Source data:
(** What [unsubscribe] does on an open connection. *)
Lemma unsubscribe_open (s : string) (streams : list string) (st : system) :
  ws_open (self st) = true ->
  unsubscribe (s :: streams) st
  = (Ok tt, {| self := fold_left (fun c x => removing x c) (s :: streams) (self st);
               env := set_sent (sent (env st) ++ [UNSUBSCRIBE (s :: streams)]) (env st) |}).
Proof.
  intros Ho. unfold unsubscribe, bind at 1, gets at 1. rewrite Ho. cbn [negb].
  unfold bind at 1, _send. rewrite (send_open _ _ st Ho).
  change remove_stream with (fun x => update (removing x)).
  rewrite for_each_update. reflexivity.
Qed.

Lemma adding_open (streams : list string) (c : client) :
  ws_open (fold_left (fun c x => adding x c) streams c) = ws_open c.
Proof. apply (fold_left_keeps adding ws_open). reflexivity. Qed.

Lemma removing_open (streams : list string) (c : client) :
  ws_open (fold_left (fun c x => removing x c) streams c) = ws_open c.
Proof.
  apply (fold_left_keeps removing ws_open). apply removing_keeps. reflexivity.
Qed.
(** X6. The summary of a vector shows its children: when the length is
    N and [get_child_at_index] gives a child for each index below N,
    the summary is the text of those children's values, in braces,
    each after its name. *)
Theorem vector_summary_shows_children (valobj : SBValue) :
  (forall (self : Vec2.t) (c0 c1 : SBValue),
      Vec2.__init__ (GetNonSyntheticValue valobj) = Return self ->
      Vec2.length self = 2 ->
      Vec2.get_child_at_index self 0 = Return (Some c0) ->
      Vec2.get_child_at_index self 1 = Return (Some c1) ->
      vec2_summary valobj =
        Return ("{x:" ++ py_format_value (GetValue c0)
                  ++ ", y:" ++ py_format_value (GetValue c1) ++ "}")) /\
  (forall (self : Vec3.t) (c0 c1 c2 : SBValue),
      Vec3.__init__ (GetNonSyntheticValue valobj) = Return self ->
      Vec3.length self = 3 ->
      Vec3.get_child_at_index self 0 = Return (Some c0) ->
      Vec3.get_child_at_index self 1 = Return (Some c1) ->
      Vec3.get_child_at_index self 2 = Return (Some c2) ->
      vec3_summary valobj =
        Return ("{x:" ++ py_format_value (GetValue c0)
                  ++ ", y:" ++ py_format_value (GetValue c1)
                  ++ ", z:" ++ py_format_value (GetValue c2) ++ "}")) /\
  (forall (self : Vec4.t) (c0 c1 c2 c3 : SBValue),
      Vec4.__init__ (GetNonSyntheticValue valobj) = Return self ->
      Vec4.length self = 4 ->
      Vec4.get_child_at_index self 0 = Return (Some c0) ->
      Vec4.get_child_at_index self 1 = Return (Some c1) ->
      Vec4.get_child_at_index self 2 = Return (Some c2) ->
      Vec4.get_child_at_index self 3 = Return (Some c3) ->
      vec4_summary valobj =
        Return ("{x:" ++ py_format_value (GetValue c0)
                  ++ ", y:" ++ py_format_value (GetValue c1)
                  ++ ", z:" ++ py_format_value (GetValue c2)
                  ++ ", w:" ++ py_format_value (GetValue c3) ++ "}")).
Proof.
  assert (forall v l p c,
             try_except
               (c <- CreateValueFromAddress v l p (FindFirstType (GetTarget v) "float") ;;
                Return (Some c)) (Return None) = Return (Some c) ->
             CreateValueFromAddress v l p (FindFirstType (GetTarget v) "float")
               = Return c) as INV.
  { intros v l p c.
    destruct (CreateValueFromAddress v l p _); simpl; congruence. }
  split; [| split].
  - intros self c0 c1 Hinit Hlen H0 H1.
    unfold Vec2.__init__, Vec2.update in Hinit. injection Hinit as <-.
    unfold Vec2.get_child_at_index in H0, H1. simpl in Hlen, H0, H1.
    unfold vec2_summary, Vec2.__init__, Vec2.update.
    cbn [bind Vec2.data_ptr Vec2.length]. rewrite Hlen.
    destruct (_ =? 0); [discriminate |]. simpl negb. cbv iota.
    apply INV in H0, H1.
    rewrite Z.add_0_r. simpl in H0. rewrite Z.add_0_r in H0.
    now rewrite H0, H1.
  - intros self c0 c1 c2 Hinit Hlen H0 H1 H2.
    unfold Vec3.__init__, Vec3.update in Hinit. injection Hinit as <-.
    unfold Vec3.get_child_at_index in H0, H1, H2. simpl in Hlen, H0, H1, H2.
    unfold vec3_summary, Vec3.__init__, Vec3.update.
    cbn [bind Vec3.data_ptr Vec3.length]. rewrite Hlen.
    destruct (_ =? 0); [discriminate |]. simpl negb. cbv iota.
    apply INV in H0, H1, H2.
    rewrite Z.add_0_r. simpl in H0. rewrite Z.add_0_r in H0.
    now rewrite H0, H1, H2.
  - intros self c0 c1 c2 c3 Hinit Hlen H0 H1 H2 H3.
    unfold Vec4.__init__, Vec4.update in Hinit. injection Hinit as <-.
    unfold Vec4.get_child_at_index in H0, H1, H2, H3.
    simpl in Hlen, H0, H1, H2, H3.
    unfold vec4_summary, Vec4.__init__, Vec4.update.
    cbn [bind Vec4.data_ptr Vec4.length]. rewrite Hlen.
    destruct (_ =? 0); [discriminate |]. simpl negb. cbv iota.
    apply INV in H0, H1, H2, H3.
    rewrite Z.add_0_r. simpl in H0. rewrite Z.add_0_r in H0.
    now rewrite H0, H1, H2, H3.
Qed.

End Vectors.

(* ================================================================== *)
(** ** The matrix printer *)
(* ================================================================== *)

Lemma digit_chars_aux_longer (fuel : nat) :
  forall x acc,
    (List.length acc < List.length (digit_chars_aux fuel x acc))%nat.
Proof.
  induction fuel as [|f IH]; intros x acc; simpl; [lia |].
  destruct (x <? 10); simpl; [lia |].
  specialize (IH (x / 10) (digit_char (x mod 10) :: acc)). simpl in IH. lia.
Qed.

(** The text of an integer is a single character only for 0 to 9. *)
Lemma py_str_int_one_char (n : Z) (c : ascii) :
  py_str_int n = String c "" -> 0 <= n <= 9.
Proof.
  unfold py_str_int, digit_chars. intros E.
  destruct (n <? 0) eqn:N.
  - exfalso. simpl in E. injection E as _ E.
    pose proof (digit_chars_aux_longer (Z.to_nat (Z.log2 (Z.abs n)))
                  (Z.abs n) []) as L.
    destruct (digit_chars_aux _ _ _); simpl in *; [lia | discriminate].
  - apply Z.ltb_ge in N. rewrite Z.abs_eq in E by exact N. simpl in E.
    destruct (Z_le_gt_dec n 9) as [|G]; [lia |]. exfalso.
    assert (3 <= Z.log2 n) as L3
      by (change 3 with (Z.log2 8); apply Z.log2_le_mono; lia).
    destruct (Z.to_nat (Z.log2 n)) as [|f] eqn:F; [lia |].
    simpl in E.
    replace (n <? 10) with false in E by (symmetry; apply Z.ltb_ge; lia).
    pose proof (digit_chars_aux_longer f (n / 10) [digit_char (n mod 10)])
      as L.
    destruct (digit_chars_aux f (n / 10) [digit_char (n mod 10)])
      as [|a [|b tl]]; simpl in *; try lia; discriminate.
Qed.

◆ TRY IT
Repeat the records above exactly.

◆ EXERCISE ANSWER
(** What [unsubscribe] does on an open connection. *)
Lemma unsubscribe_open (s : string) (streams : list string) (st : system) :
  ws_open (self st) = true ->
  unsubscribe (s :: streams) st
  = (Ok tt, {| self := fold_left (fun c x => removing x c) (s :: streams) (self st);
               env := set_sent (sent (env st) ++ [UNSUBSCRIBE (s :: streams)]) (env st) |}).
Proof.
  intros Ho. unfold unsubscribe, bind at 1, gets at 1. rewrite Ho. cbn [negb].
  unfold bind at 1, _send. rewrite (send_open _ _ st Ho).
  change remove_stream with (fun x => update (removing x)).
  rewrite for_each_update. reflexivity.
Qed.

Lemma adding_open (streams : list string) (c : client) :
  ws_open (fold_left (fun c x => adding x c) streams c) = ws_open c.
Proof. apply (fold_left_keeps adding ws_open). reflexivity. Qed.

Lemma removing_open (streams : list string) (c : client) :
  ws_open (fold_left (fun c x => removing x c) streams c) = ws_open c.
Proof.
  apply (fold_left_keeps removing ws_open). apply removing_keeps. reflexivity.
Qed.
(** X6. The summary of a vector shows its children: when the length is
    N and [get_child_at_index] gives a child for each index below N,
    the summary is the text of those children's values, in braces,
    each after its name. *)
Theorem vector_summary_shows_children (valobj : SBValue) :
  (forall (self : Vec2.t) (c0 c1 : SBValue),
      Vec2.__init__ (GetNonSyntheticValue valobj) = Return self ->
      Vec2.length self = 2 ->
      Vec2.get_child_at_index self 0 = Return (Some c0) ->
      Vec2.get_child_at_index self 1 = Return (Some c1) ->
      vec2_summary valobj =
        Return ("{x:" ++ py_format_value (GetValue c0)
                  ++ ", y:" ++ py_format_value (GetValue c1) ++ "}")) /\
  (forall (self : Vec3.t) (c0 c1 c2 : SBValue),
      Vec3.__init__ (GetNonSyntheticValue valobj) = Return self ->
      Vec3.length self = 3 ->
      Vec3.get_child_at_index self 0 = Return (Some c0) ->
      Vec3.get_child_at_index self 1 = Return (Some c1) ->
      Vec3.get_child_at_index self 2 = Return (Some c2) ->
      vec3_summary valobj =
        Return ("{x:" ++ py_format_value (GetValue c0)
                  ++ ", y:" ++ py_format_value (GetValue c1)
                  ++ ", z:" ++ py_format_value (GetValue c2) ++ "}")) /\
  (forall (self : Vec4.t) (c0 c1 c2 c3 : SBValue),
      Vec4.__init__ (GetNonSyntheticValue valobj) = Return self ->
      Vec4.length self = 4 ->
      Vec4.get_child_at_index self 0 = Return (Some c0) ->
      Vec4.get_child_at_index self 1 = Return (Some c1) ->
      Vec4.get_child_at_index self 2 = Return (Some c2) ->
      Vec4.get_child_at_index self 3 = Return (Some c3) ->
      vec4_summary valobj =
        Return ("{x:" ++ py_format_value (GetValue c0)
                  ++ ", y:" ++ py_format_value (GetValue c1)
                  ++ ", z:" ++ py_format_value (GetValue c2)
                  ++ ", w:" ++ py_format_value (GetValue c3) ++ "}")).
Proof.
  assert (forall v l p c,
             try_except
               (c <- CreateValueFromAddress v l p (FindFirstType (GetTarget v) "float") ;;
                Return (Some c)) (Return None) = Return (Some c) ->
             CreateValueFromAddress v l p (FindFirstType (GetTarget v) "float")
               = Return c) as INV.
  { intros v l p c.
    destruct (CreateValueFromAddress v l p _); simpl; congruence. }
  split; [| split].
  - intros self c0 c1 Hinit Hlen H0 H1.
    unfold Vec2.__init__, Vec2.update in Hinit. injection Hinit as <-.
    unfold Vec2.get_child_at_index in H0, H1. simpl in Hlen, H0, H1.
    unfold vec2_summary, Vec2.__init__, Vec2.update.
    cbn [bind Vec2.data_ptr Vec2.length]. rewrite Hlen.
    destruct (_ =? 0); [discriminate |]. simpl negb. cbv iota.
    apply INV in H0, H1.
    rewrite Z.add_0_r. simpl in H0. rewrite Z.add_0_r in H0.
    now rewrite H0, H1.
  - intros self c0 c1 c2 Hinit Hlen H0 H1 H2.
    unfold Vec3.__init__, Vec3.update in Hinit. injection Hinit as <-.
    unfold Vec3.get_child_at_index in H0, H1, H2. simpl in Hlen, H0, H1, H2.
    unfold vec3_summary, Vec3.__init__, Vec3.update.
    cbn [bind Vec3.data_ptr Vec3.length]. rewrite Hlen.
    destruct (_ =? 0); [discriminate |]. simpl negb. cbv iota.
    apply INV in H0, H1, H2.
    rewrite Z.add_0_r. simpl in H0. rewrite Z.add_0_r in H0.
    now rewrite H0, H1, H2.
  - intros self c0 c1 c2 c3 Hinit Hlen H0 H1 H2 H3.
    unfold Vec4.__init__, Vec4.update in Hinit. injection Hinit as <-.
    unfold Vec4.get_child_at_index in H0, H1, H2, H3.
    simpl in Hlen, H0, H1, H2, H3.
    unfold vec4_summary, Vec4.__init__, Vec4.update.
    cbn [bind Vec4.data_ptr Vec4.length]. rewrite Hlen.
    destruct (_ =? 0); [discriminate |]. simpl negb. cbv iota.
    apply INV in H0, H1, H2, H3.
    rewrite Z.add_0_r. simpl in H0. rewrite Z.add_0_r in H0.
    now rewrite H0, H1, H2, H3.
Qed.

End Vectors.

(* ================================================================== *)
(** ** The matrix printer *)
(* ================================================================== *)

Lemma digit_chars_aux_longer (fuel : nat) :
  forall x acc,
    (List.length acc < List.length (digit_chars_aux fuel x acc))%nat.
Proof.
  induction fuel as [|f IH]; intros x acc; simpl; [lia |].
  destruct (x <? 10); simpl; [lia |].
  specialize (IH (x / 10) (digit_char (x mod 10) :: acc)). simpl in IH. lia.
Qed.

(** The text of an integer is a single character only for 0 to 9. *)
Lemma py_str_int_one_char (n : Z) (c : ascii) :
  py_str_int n = String c "" -> 0 <= n <= 9.
Proof.
  unfold py_str_int, digit_chars. intros E.
  destruct (n <? 0) eqn:N.
  - exfalso. simpl in E. injection E as _ E.
    pose proof (digit_chars_aux_longer (Z.to_nat (Z.log2 (Z.abs n)))
                  (Z.abs n) []) as L.
    destruct (digit_chars_aux _ _ _); simpl in *; [lia | discriminate].
  - apply Z.ltb_ge in N. rewrite Z.abs_eq in E by exact N. simpl in E.
    destruct (Z_le_gt_dec n 9) as [|G]; [lia |]. exfalso.
    assert (3 <= Z.log2 n) as L3
      by (change 3 with (Z.log2 8); apply Z.log2_le_mono; lia).
    destruct (Z.to_nat (Z.log2 n)) as [|f] eqn:F; [lia |].
    simpl in E.
    replace (n <? 10) with false in E by (symmetry; apply Z.ltb_ge; lia).
    pose proof (digit_chars_aux_longer f (n / 10) [digit_char (n mod 10)])
      as L.
    destruct (digit_chars_aux f (n / 10) [digit_char (n mod 10)])
      as [|a [|b tl]]; simpl in *; try lia; discriminate.
Qed.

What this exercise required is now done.